Thursday, June 26, 2025

News roundup, 26 June 2025

- Banks in the US have been reversing decisions made during the Biden administration and reinvesting in fossil fuels. Notably, this is disproportionately an American trend; most of the banks offering financing in this sector are US-based, suggesting that these moves may be motivated by other considerations than the objective quality of those investments. Perhaps the fact that states like West Virginia and Texas are actively punishing institutions for divesting from the sector has something to do with it.

- The Trump regime's "One Big Beautiful Bill" includes a provision that charges a tax on investment income paid to residents of countries that the US considers to have "unfair or discriminatory" taxes, such as Canada's digital services tax. Of course, this has the potential to cause investors from such countries to invest elsewhere, potentially driving millions in investments out of the US.

- The proposal to put a build a migrant detention centre in the Everglades, dubbed "Alligator Alcatraz", is going ahead; construction on the facility has begun at an old airport despite concerns from environmentalists as well as human rights activists.

- Hedge funds are buying subrogation claims from insurers, often at steep discounts, in the hope of profiting in the event that the fires are deemed to have been caused by Southern California Edison's equipment. California has a fund in place to pay out such claims and protect utilities from bankruptcy; essentially the state is getting all the downsides of public ownership with none of the upsides.
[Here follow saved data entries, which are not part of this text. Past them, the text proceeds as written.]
Lemma plain_drain_error_closes_witness :
  exists s', handle_event (tr := Plain.ops 1) (pr := echo) 3 (mkToyEvent false false true false)
      (mkCst (mkConn (Buffer_new 16) (Buffer_new 16) (Some (Plain.mkEndpoint 3)) tt tt tt (str "host")
                     (Some 1) 3 state_t.drain_protocol 80) (mkToy {[ 3 ]} 4 false [[-1]] [] 0))
    = Ret (tt, s') /\ closed (conn s') = true.
Proof.
  destruct (plain_drain_error_closes (pr := echo) 0 (Buffer_new 16) (Buffer_new 16) tt tt (str "host") (Some 1) 3 3 80
    (mkToy {[ 3 ]} 4 false [[-1]] [] 0) (mkToy {[ 3 ]} 4 false [[-1]] [] ECONNRESET)
    (mkToyEvent false false true false) (-1) []) as (s' & Hrun & Hc & _).
  - reflexivity.
  - apply Buffer_new_wf. lia.
  - reflexivity.
  - discriminate.
  - reflexivity.
  - reflexivity.
  - lia.
  - split; discriminate.
  - exists s'. split; [exact Hrun|exact Hc].
Defined.

(** A TLS library in which only pointer 7 can be live and every read fails. *)
Definition toy_ssl_live (w : toy * bool) {A} (a : A) : outcome A := if w.2 then Ret a else UB.

#[export] Instance toy_ssl : OpenSSL (toy * bool) := {
  SSL_new := fun w => (Some 7, (w.1, true));
  SSL_attach_socket := fun _ _ w => toy_ssl_live w w;
  SSL_set_tlsext_host_name := fun _ _ w => toy_ssl_live w (1, w);
  SSL_set_verify_peer := fun _ w => toy_ssl_live w w;
  SSL_set1_host := fun _ _ w => toy_ssl_live w (1, w);
  SSL_free := fun _ w => toy_ssl_live w (w.1, false);
  SSL_connect := fun _ w => toy_ssl_live w (1, w);
  SSL_read := fun _ _ w => toy_ssl_live w (-1, [], w);
  SSL_write := fun _ l w => toy_ssl_live w (zlen l, w);
  SSL_shutdown := fun _ w => toy_ssl_live w (1, w);
  SSL_get_error := fun _ _ w => toy_ssl_live w 5
}.

#[export] Instance toy_ssl_net : NetOps (toy * bool) toy_event := {
  net_socket := fun _ _ _ w => let (r, t) := toy_socket w.1 in (r, (t, w.2));
  net_ioctl_nonblock := fun _ w => (0, w);
  net_connect := fun _ _ w =>
    if toy_async w.1 then (-1, (toy_set_errno EINPROGRESS w.1, w.2)) else (0, w);
  net_close := fun fd w => (toy_set_open (toy_open w.1 ∖ {[ fd ]}) w.1, w.2);
  net_getsockopt_error := fun _ w => (0, 0, w);
  net_subscribe := fun _ _ _ _ w => w;
  net_clear := fun _ w => w;
  net_read := fun _ n w => let '(r, d, t) := toy_read n w.1 in (r, d, (t, w.2));
  net_write := fun _ l w => (zlen l, w);
  errno := fun w => toy_errno w.1;
  getaddrinfo := fun _ _ w => (0, [mkAddr 2 1 6 []], w);
  ev_close := te_close; ev_error := te_error; ev_readable := te_read; ev_writeable := te_write
}.

#[export] Instance silent : ProtocolOps (toy * bool) unit unit := {
  session_new := fun _ _ _ => tt;
  proto_on_connect := None;
  proto_on_data := fun p io w => Ret (protocol.ok, p, io, w);
  proto_on_shutdown := None;
  proto_heartbeat := None;
  proto_teardown := None
}.
(* ===== verification/FStack.v ===== *)
(** * The F-Stack backend

    [net::FStack] (include/manet/net/fstack.hpp, src/manet/net/fstack.cc) over the
    calls of the F-Stack library, which are parameters (class [FF]).  Like the
    epoll backend it is an instance of the interfaces of a network.  F-Stack's
    event queue is FreeBSD's kqueue: [KqueueOk] states its documented behaviour
    through a reference definition of what a list of changes does. *)

From S2P Require Import Prelude Net Sockets Epoll.

(** ** kqueue *)

Record kevent := mkKev {
  ident : Z; kfilter : Z; kflags : Z; fflags : Z; kdata : Z; udata : option Z
}.

Definition EVFILT_READ : Z := -1.
Definition EVFILT_WRITE : Z := -2.
Definition EVFILT_USER : Z := -11.
Definition EV_ADD : Z := 1.
Definition EV_DELETE : Z := 2.
Definition EV_ENABLE : Z := 4.
Definition EV_CLEAR : Z := 32.
Definition EV_ERROR : Z := 16384.
Definition EV_EOF : Z := 32768.
Definition NOTE_TRIGGER : Z := Z.shiftl 1 24.

(** The calls of the library: sockets, [ff_init], [ff_kqueue], [ff_kevent] (queue,
    changes, room for events, timeout) and [ff_run]. *)
Class FF (K : Type) := {
  ff_sockets :: Sockets K;
  ff_init : list (list Z) -> K -> Z * K;
  ff_kqueue : K -> Z * K;
  ff_kevent : Z -> list kevent -> Z -> option (Z * Z) -> K -> Z * list kevent * K;
  ff_run : forall S : Type, nat -> (S -> K) -> M S Z -> M S unit
}.

Definition KILL_IDENT : Z := 1.

Module FStack.
(** The static member [_kq]. *)
Record statics := mkStatics { _kq : Z }.

Definition statics0 : statics := mkStatics (-1).

Abbreviation st K := (bst statics K).

Section fstack.
Context {K : Type} {ff : FF K}.

Definition kq : M (st K) Z := gets (fun s => _kq (stat s)).

(** *** Sockets *)

Definition socket (domain type proto : Z) : st K -> Z * st K := on_kern (sk_socket domain type proto).
Definition ioctl (fd req arg : Z) : st K -> Z * st K := on_kern (sk_ioctl fd req arg).
Definition connect (fd : Z) (sa : list Z) : st K -> Z * st K := on_kern (sk_connect fd sa).
Definition close (fd : Z) : st K -> Z * st K := on_kern (sk_close fd).
Definition getsockopt (fd level opt_name : Z) : st K -> Z * Z * st K := on_kern (sk_getsockopt fd level opt_name).
Definition read (fd len : Z) : st K -> Z * list Z * st K := on_kern (sk_read fd len).
Definition write (fd : Z) (buf : list Z) : st K -> Z * st K := on_kern (sk_write fd buf).

(** *** Lifecycle *)

(** [Some msg] is the exception thrown. *)
Definition init (config_file : option (list Z)) : M (st K) (option string) :=
  let config_argv := match config_file with Some file => [str "-c"; file] | None => [] end in
  sys_ (ff_init config_argv) ≫= fun _ =>
  q ← sys ff_kqueue;
  set_stat (fun _ => mkStatics q) ≫= fun _ =>
  if q <? 0 then mret (Some "failed to create kqueue"%string) else mret None.

Definition run {T : Type} (fuel : nat) (view : T -> st K) (loop_fn : M T Z) : M T unit :=
  ff_run T fuel (fun s => kern (view s)) loop_fn.

(** A call of [ff_kevent] that only changes registrations. *)
Definition change (q : Z) (changes : list kevent) : M (st K) Z :=
  r ← sys (ff_kevent q changes 0 None); mret (r.1 : Z).

Definition poll (len : Z) : M (st K) (Z * list kevent) :=
  let ts := (0, poll_frequency_ms * 1000 * 1000) in
  let len := if len <? INT_MAX then len else INT_MAX in
  q ← kq;
  sys (ff_kevent q [] len (Some ts)).

Definition signal : M (st K) unit :=
  q ← kq;
  change q [mkKev KILL_IDENT EVFILT_USER 0 NOTE_TRIGGER 0 None] ≫= fun _ => mret tt.

Definition stop : M (st K) unit :=
  q ← kq;
  if 0 <=? q then sys_ (sk_close q) ≫= fun _ => set_stat (fun _ => mkStatics (-1)) else mret tt.

(** *** Events *)

Definition ev_signal (ev : kevent) : bool := (ident ev =? KILL_IDENT) && (kfilter ev =? EVFILT_USER).
Definition ev_close (ev : kevent) : bool := negb (Z.land (kflags ev) EV_EOF =? 0).
Definition ev_error (ev : kevent) : bool := negb (Z.land (kflags ev) EV_ERROR =? 0).
Definition ev_readable (ev : kevent) : bool := kfilter ev =? EVFILT_READ.
Definition ev_writeable (ev : kevent) : bool := kfilter ev =? EVFILT_WRITE.
Definition get_user_data (ev : kevent) : option Z := udata ev.

(** *** Subscriptions *)

Definition ev_delete (fd filter : Z) (ptr : option Z) : kevent := mkKev fd filter EV_DELETE 0 0 ptr.
Definition ev_add (fd filter : Z) (ptr : option Z) : kevent :=
  mkKev fd filter (Z.lor (Z.lor EV_ADD EV_ENABLE) EV_CLEAR) 0 0 ptr.

Definition subscribe (ptr : option Z) (fd : Z) (want_read want_write : bool) : M (st K) unit :=
  q ← kq;
  let dels := (if want_read then [] else [ev_delete fd EVFILT_READ ptr]) ++
              (if want_write then [] else [ev_delete fd EVFILT_WRITE ptr]) in
  (if 0 <? zlen dels then change q dels ≫= fun _ => mret tt else mret tt) ≫= fun _ =>
  let adds := (if want_read then [ev_add fd EVFILT_READ ptr] else []) ++
              (if want_write then [ev_add fd EVFILT_WRITE ptr] else []) in
  if zlen adds =? 0 then mret tt
  else
    r ← change q adds;
    if r <? 0 then
      err ← gets (fun s => sk_errno (kern s));
      if err =? EEXIST then
        change q (map (fun kev => mkKev fd (kfilter kev) EV_ENABLE 0 0 ptr) adds) ≫= fun _ => mret tt
      else mret tt
    else mret tt.

Definition clear (fd : Z) : M (st K) unit :=
  q ← kq;
  change q [ev_delete fd EVFILT_READ None; ev_delete fd EVFILT_WRITE None] ≫= fun _ => mret tt.

(** *** The backend as a network *)

#[global] Instance net : NetOps (st K) kevent := {
  net_socket := socket;
  net_ioctl_nonblock := fun fd => ioctl fd FIONBIO 1;
  net_connect := connect;
  net_close := fun fd s => (close fd s).2;
  net_getsockopt_error := fun fd => getsockopt fd SOL_SOCKET SO_ERROR;
  net_subscribe := fun ptr fd r w s => (exec tt (subscribe ptr fd r w) s).2;
  net_clear := fun fd s => (exec tt (clear fd) s).2;
  net_read := read;
  net_write := write;
  errno := fun s => sk_errno (kern s);
  getaddrinfo := fun h p => on_kern (sk_getaddrinfo h p);
  Net.ev_close := ev_close;
  Net.ev_error := ev_error;
  Net.ev_readable := ev_readable;
  Net.ev_writeable := ev_writeable
}.

#[global] Instance loop : NetLoop (st K) kevent := {
  net_poll := fun len => exec (-1, []) (poll len);
  net_stop := fun s => (exec tt stop s).2;
  net_ev_signal := fun ev s => (ev_signal ev, s);
  net_get_user_data := fun ev => default 0 (get_user_data ev)
}.

#[global] Instance life : NetLife (st K) (option (list Z)) := {
  net_init := fun file => exec None (init file);
  net_run := fun T => run
}.
End fstack.
End FStack.

(** ** What a list of changes does

    kqueue(2): a change without [EV_ADD] needs a registered event ([ENOENT]
    otherwise), [EV_ADD] registers or replaces, [EV_DELETE] removes; with no
    room for events the first change that fails ends the call with its error. *)

Definition has_flag (kev : kevent) (f : Z) : bool := negb (Z.land (kflags kev) f =? 0).

Definition knote_key (kev : kevent) : Z * Z := (ident kev, kfilter kev).

Definition change1 (m : gmap (Z * Z) kevent) (kev : kevent) : gmap (Z * Z) kevent + Z :=
  match m !! knote_key kev with
  | None => if has_flag kev EV_ADD then inl (<[knote_key kev := kev]> m) else inr ENOENT
  | Some _ =>
      if has_flag kev EV_DELETE then inl (delete (knote_key kev) m)
      else if has_flag kev EV_ADD then inl (<[knote_key kev := kev]> m)
      else inl m
  end.

Fixpoint changes (m : gmap (Z * Z) kevent) (l : list kevent) : gmap (Z * Z) kevent * option Z :=
  match l with
  | [] => (m, None)
  | kev :: l' =>
      match change1 m kev with
      | inl m' => changes m' l'
      | inr e => (m, Some e)
      end
  end.

(** [knotes k q]: the registrations of the queue [q]; [watched k q fd]: both exist. *)
Class KqueueOk (K : Type) {ff : FF K} := {
  knotes : K -> Z -> gmap (Z * Z) kevent;
  watched : K -> Z -> Z -> Prop;
  kevent_changes : forall q l k,
    Forall (fun kev => kfilter kev = EVFILT_USER \/ watched k q (ident kev)) l ->
    let '(r, _, k') := ff_kevent q l 0 None k in
    knotes k' q = (changes (knotes k q) l).1 /\
    match (changes (knotes k q) l).2 with
    | None => r = 0
    | Some e => r = -1 /\ sk_errno k' = e
    end /\
    (forall fd, watched k q fd -> watched k' q fd);
  kevent_registers : forall q l n t k key kev,
    knotes (ff_kevent q l n t k).2 q !! key = Some kev ->
    is_Some (knotes k q !! key) \/ exists c, c ∈ l /\ knote_key c = key /\ has_flag c EV_ADD = true;
  kevent_reports : forall q n t k,
    Forall (fun ev => is_Some (knotes k q !! knote_key ev)) (ff_kevent q [] n t k).1.2;
  kqueue_new : forall k, knotes (ff_kqueue k).2 (ff_kqueue k).1 = ∅;
  ff_socket_knotes : forall d t p k q, knotes (sk_socket d t p k).2 q ⊆ knotes k q;
  ff_ioctl_knotes : forall fd r a k q, knotes (sk_ioctl fd r a k).2 q ⊆ knotes k q;
  ff_connect_knotes : forall fd a k q, knotes (sk_connect fd a k).2 q ⊆ knotes k q;
  ff_close_knotes : forall fd k q, knotes (sk_close fd k).2 q ⊆ knotes k q;
  ff_getsockopt_knotes : forall fd l o k q, knotes (sk_getsockopt fd l o k).2 q ⊆ knotes k q;
  ff_read_knotes : forall fd n k q, knotes (sk_read fd n k).2 q ⊆ knotes k q;
  ff_write_knotes : forall fd l k q, knotes (sk_write fd l k).2 q ⊆ knotes k q
}.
- Geoffrey Hinton, a Canadian AI researcher who won the Nobel Prize in physics for work on neural networks, is warning that Canada needs to regulate the technology more stringently. He will be meeting with AI and digital innovation minister Evan Solomon to discuss the matter but there is a lot of resistance to the idea, and Solomon himself has said that he has no plans to reintroduce legislation that died on the order paper when the last election was called.